Exercise goal: Answer with the exact lines of the following material from the one containing "unfold selection, scrapers, register." through the one containing "Lemma selection_primary_key reg", both end lines included.

Recorded data:
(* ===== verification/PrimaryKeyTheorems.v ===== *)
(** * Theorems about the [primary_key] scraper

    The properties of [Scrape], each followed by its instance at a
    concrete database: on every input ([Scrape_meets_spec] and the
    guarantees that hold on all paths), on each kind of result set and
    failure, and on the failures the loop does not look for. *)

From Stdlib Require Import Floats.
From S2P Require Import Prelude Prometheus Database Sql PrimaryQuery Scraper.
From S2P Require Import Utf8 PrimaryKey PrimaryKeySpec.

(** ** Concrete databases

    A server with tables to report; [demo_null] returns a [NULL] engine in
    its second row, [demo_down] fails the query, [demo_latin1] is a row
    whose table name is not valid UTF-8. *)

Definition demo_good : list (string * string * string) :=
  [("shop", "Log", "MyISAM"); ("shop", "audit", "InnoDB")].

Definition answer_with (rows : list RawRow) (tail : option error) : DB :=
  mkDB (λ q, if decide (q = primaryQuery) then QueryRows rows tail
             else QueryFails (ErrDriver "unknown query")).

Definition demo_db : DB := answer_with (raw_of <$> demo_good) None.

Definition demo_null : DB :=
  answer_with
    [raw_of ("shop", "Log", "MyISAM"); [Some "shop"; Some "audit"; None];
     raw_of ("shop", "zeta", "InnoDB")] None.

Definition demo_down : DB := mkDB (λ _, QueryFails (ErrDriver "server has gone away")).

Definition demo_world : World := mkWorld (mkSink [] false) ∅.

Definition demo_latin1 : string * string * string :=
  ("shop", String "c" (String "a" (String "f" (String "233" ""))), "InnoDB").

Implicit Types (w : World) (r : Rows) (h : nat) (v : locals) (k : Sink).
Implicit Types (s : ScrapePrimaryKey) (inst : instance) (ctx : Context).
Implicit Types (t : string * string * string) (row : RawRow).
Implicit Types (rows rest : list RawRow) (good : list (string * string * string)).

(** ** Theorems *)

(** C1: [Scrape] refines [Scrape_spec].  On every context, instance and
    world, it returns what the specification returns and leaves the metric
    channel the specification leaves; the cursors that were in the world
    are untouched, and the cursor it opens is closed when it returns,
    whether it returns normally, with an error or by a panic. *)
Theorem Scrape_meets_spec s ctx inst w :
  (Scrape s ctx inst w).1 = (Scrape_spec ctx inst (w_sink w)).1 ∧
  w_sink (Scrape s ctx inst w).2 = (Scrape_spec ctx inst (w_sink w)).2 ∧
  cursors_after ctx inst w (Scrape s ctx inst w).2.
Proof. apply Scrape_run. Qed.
...
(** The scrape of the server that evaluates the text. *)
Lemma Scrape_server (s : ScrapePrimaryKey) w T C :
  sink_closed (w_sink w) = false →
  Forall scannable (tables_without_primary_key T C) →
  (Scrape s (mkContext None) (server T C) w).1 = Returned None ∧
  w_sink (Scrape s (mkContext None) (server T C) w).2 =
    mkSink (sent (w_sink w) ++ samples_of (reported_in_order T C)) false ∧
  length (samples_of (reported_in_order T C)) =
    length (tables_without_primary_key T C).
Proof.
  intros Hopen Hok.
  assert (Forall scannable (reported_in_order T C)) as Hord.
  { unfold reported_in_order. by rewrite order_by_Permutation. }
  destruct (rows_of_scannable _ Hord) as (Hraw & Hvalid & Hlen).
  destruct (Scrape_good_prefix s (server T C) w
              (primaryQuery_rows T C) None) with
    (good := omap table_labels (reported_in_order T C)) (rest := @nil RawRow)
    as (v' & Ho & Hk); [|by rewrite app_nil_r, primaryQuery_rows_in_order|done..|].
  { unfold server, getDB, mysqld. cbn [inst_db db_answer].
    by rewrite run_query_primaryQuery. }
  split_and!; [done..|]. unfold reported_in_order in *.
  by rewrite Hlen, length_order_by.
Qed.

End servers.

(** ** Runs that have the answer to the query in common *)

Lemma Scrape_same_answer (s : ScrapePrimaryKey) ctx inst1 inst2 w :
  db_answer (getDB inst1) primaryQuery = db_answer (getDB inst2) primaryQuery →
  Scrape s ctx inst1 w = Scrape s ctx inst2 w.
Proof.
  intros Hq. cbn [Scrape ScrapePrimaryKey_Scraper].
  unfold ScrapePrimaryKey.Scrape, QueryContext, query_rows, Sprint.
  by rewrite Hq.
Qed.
==
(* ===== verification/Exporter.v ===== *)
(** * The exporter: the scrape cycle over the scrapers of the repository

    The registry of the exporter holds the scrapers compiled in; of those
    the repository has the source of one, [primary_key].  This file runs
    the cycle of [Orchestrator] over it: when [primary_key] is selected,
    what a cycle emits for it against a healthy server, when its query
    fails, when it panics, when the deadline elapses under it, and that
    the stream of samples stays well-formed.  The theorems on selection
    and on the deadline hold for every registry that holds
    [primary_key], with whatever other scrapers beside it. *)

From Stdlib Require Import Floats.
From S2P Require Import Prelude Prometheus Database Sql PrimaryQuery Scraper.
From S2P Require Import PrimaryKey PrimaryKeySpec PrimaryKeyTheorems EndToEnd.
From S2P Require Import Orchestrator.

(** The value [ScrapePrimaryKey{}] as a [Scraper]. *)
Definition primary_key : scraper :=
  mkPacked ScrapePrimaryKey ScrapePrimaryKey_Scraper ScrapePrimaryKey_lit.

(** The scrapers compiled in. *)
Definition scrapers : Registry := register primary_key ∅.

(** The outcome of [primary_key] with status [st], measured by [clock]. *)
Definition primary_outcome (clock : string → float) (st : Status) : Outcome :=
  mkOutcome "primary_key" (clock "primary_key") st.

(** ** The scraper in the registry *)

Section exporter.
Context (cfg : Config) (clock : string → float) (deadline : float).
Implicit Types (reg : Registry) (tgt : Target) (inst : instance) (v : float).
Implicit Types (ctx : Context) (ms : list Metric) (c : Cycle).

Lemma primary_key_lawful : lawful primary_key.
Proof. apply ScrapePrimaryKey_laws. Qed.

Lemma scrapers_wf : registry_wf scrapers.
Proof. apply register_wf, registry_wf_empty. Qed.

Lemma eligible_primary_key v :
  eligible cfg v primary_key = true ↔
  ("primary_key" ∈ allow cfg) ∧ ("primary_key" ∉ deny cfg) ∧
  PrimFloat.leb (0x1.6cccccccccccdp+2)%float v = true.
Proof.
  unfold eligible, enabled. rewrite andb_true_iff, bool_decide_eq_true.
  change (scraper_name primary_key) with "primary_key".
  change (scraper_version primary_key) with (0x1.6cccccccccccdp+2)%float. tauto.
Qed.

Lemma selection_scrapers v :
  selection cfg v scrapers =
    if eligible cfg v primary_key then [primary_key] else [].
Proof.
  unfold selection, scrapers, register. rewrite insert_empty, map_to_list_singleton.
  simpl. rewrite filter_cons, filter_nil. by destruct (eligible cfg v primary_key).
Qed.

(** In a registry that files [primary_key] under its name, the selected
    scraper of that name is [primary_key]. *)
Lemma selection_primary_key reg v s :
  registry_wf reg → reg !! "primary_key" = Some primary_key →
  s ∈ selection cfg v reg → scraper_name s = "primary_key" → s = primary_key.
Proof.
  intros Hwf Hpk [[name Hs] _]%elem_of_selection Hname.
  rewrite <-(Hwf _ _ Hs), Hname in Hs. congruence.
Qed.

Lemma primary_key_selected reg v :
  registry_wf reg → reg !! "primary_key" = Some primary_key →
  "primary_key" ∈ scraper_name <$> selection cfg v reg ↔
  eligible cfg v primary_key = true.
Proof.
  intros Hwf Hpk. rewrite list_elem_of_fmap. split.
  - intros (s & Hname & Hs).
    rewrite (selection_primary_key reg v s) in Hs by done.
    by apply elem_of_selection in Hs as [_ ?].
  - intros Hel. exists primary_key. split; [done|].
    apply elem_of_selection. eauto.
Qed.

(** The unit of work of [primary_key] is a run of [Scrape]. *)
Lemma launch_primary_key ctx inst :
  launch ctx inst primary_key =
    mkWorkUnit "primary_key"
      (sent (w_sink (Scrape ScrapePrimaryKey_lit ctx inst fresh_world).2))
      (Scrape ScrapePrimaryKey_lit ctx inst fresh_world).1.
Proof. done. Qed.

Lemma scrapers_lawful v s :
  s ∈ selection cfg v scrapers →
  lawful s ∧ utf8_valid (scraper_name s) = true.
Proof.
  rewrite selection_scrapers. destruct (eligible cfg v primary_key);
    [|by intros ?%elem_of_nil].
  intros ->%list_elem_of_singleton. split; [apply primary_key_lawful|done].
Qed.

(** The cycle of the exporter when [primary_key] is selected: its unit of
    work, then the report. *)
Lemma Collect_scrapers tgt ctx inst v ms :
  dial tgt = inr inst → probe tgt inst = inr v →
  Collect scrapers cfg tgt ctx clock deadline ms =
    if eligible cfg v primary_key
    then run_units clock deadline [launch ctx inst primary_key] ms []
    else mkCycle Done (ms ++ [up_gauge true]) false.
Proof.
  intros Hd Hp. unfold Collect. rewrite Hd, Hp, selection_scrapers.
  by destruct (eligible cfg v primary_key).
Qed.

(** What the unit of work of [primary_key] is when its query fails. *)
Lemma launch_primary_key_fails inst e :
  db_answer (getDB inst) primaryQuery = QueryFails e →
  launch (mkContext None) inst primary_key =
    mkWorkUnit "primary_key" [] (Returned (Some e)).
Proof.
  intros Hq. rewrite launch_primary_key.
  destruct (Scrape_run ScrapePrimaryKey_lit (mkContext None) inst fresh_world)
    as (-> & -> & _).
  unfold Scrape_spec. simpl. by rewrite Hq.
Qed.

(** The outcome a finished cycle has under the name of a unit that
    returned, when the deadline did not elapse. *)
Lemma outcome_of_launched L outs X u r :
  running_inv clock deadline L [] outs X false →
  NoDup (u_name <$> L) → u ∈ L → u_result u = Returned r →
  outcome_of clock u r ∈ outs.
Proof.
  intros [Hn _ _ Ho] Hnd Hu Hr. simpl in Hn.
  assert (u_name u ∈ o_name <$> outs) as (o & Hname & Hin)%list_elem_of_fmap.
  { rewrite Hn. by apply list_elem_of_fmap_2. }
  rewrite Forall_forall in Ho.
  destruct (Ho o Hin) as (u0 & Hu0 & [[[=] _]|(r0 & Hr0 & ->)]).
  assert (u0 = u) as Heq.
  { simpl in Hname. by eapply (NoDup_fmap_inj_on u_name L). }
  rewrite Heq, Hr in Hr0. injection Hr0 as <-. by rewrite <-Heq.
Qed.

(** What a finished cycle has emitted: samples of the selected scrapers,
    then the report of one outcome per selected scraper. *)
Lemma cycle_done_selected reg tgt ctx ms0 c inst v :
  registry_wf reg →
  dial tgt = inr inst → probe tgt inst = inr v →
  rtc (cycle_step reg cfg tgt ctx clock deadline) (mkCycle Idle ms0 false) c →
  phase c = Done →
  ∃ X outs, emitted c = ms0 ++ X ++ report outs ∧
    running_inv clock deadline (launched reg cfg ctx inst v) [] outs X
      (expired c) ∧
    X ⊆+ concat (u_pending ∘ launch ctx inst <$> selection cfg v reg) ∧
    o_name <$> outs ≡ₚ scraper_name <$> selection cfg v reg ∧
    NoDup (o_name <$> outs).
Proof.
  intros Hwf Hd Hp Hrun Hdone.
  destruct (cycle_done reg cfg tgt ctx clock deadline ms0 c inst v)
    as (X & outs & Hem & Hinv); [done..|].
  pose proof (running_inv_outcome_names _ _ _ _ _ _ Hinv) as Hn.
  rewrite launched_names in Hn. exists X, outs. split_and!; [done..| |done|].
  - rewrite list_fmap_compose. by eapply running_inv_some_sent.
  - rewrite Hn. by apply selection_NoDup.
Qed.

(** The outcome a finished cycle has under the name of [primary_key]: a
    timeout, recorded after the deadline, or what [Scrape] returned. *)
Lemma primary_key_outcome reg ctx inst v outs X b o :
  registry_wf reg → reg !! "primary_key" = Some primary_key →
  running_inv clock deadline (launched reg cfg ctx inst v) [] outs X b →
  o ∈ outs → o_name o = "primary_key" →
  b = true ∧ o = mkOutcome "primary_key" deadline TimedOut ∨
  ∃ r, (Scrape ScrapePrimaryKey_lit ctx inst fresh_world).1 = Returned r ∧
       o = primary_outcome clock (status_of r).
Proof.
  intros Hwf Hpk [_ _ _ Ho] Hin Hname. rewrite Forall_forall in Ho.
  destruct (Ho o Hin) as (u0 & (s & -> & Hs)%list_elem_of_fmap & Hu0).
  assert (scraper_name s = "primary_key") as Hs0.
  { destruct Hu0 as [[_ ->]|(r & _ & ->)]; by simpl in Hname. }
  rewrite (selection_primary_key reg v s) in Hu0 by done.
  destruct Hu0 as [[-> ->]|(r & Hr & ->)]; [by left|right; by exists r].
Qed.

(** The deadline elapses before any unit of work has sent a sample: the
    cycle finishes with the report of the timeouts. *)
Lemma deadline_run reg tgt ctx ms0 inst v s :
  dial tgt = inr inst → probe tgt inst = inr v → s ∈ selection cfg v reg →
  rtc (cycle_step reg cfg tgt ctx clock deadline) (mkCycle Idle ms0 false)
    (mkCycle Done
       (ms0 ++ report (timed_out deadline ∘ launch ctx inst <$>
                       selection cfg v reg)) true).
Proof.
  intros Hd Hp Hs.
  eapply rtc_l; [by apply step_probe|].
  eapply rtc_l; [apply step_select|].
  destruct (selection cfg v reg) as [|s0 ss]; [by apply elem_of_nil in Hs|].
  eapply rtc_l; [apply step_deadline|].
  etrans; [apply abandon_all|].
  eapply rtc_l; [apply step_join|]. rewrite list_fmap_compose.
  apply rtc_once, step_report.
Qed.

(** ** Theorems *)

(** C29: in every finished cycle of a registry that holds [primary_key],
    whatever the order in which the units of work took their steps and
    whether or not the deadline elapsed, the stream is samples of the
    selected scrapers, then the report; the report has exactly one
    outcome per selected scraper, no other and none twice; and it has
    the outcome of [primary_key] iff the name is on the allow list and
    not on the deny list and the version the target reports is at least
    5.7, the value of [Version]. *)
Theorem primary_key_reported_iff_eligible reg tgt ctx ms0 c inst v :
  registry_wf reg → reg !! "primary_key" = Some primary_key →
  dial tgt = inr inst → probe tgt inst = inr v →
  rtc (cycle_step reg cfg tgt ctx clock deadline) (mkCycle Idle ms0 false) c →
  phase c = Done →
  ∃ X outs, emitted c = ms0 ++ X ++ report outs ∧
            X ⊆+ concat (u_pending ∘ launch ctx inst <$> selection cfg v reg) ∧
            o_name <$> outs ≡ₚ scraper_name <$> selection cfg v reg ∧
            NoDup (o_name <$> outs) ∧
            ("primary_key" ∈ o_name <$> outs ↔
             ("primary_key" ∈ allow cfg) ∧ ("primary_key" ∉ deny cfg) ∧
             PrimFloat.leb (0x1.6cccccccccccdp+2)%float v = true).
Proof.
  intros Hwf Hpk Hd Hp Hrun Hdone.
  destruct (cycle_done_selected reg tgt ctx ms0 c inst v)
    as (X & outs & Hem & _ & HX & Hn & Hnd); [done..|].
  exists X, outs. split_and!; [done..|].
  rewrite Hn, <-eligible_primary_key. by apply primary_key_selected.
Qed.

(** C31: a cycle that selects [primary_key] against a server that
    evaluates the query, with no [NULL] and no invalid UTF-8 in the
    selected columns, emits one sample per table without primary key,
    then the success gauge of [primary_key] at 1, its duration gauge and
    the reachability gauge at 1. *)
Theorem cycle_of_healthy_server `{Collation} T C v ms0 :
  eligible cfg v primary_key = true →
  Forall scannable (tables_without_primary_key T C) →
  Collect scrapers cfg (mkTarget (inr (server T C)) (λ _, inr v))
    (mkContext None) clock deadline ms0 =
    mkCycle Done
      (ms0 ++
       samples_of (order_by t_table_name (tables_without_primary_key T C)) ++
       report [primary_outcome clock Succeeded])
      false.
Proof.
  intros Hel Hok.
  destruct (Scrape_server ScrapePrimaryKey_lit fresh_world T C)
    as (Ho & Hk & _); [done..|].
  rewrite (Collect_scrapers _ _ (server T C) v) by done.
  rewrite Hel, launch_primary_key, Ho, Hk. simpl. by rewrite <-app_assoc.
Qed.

Response:
  unfold selection, scrapers, register. rewrite insert_empty, map_to_list_singleton.
  simpl. rewrite filter_cons, filter_nil. by destruct (eligible cfg v primary_key).
Qed.

(** In a registry that files [primary_key] under its name, the selected
    scraper of that name is [primary_key]. *)
Lemma selection_primary_key reg v s :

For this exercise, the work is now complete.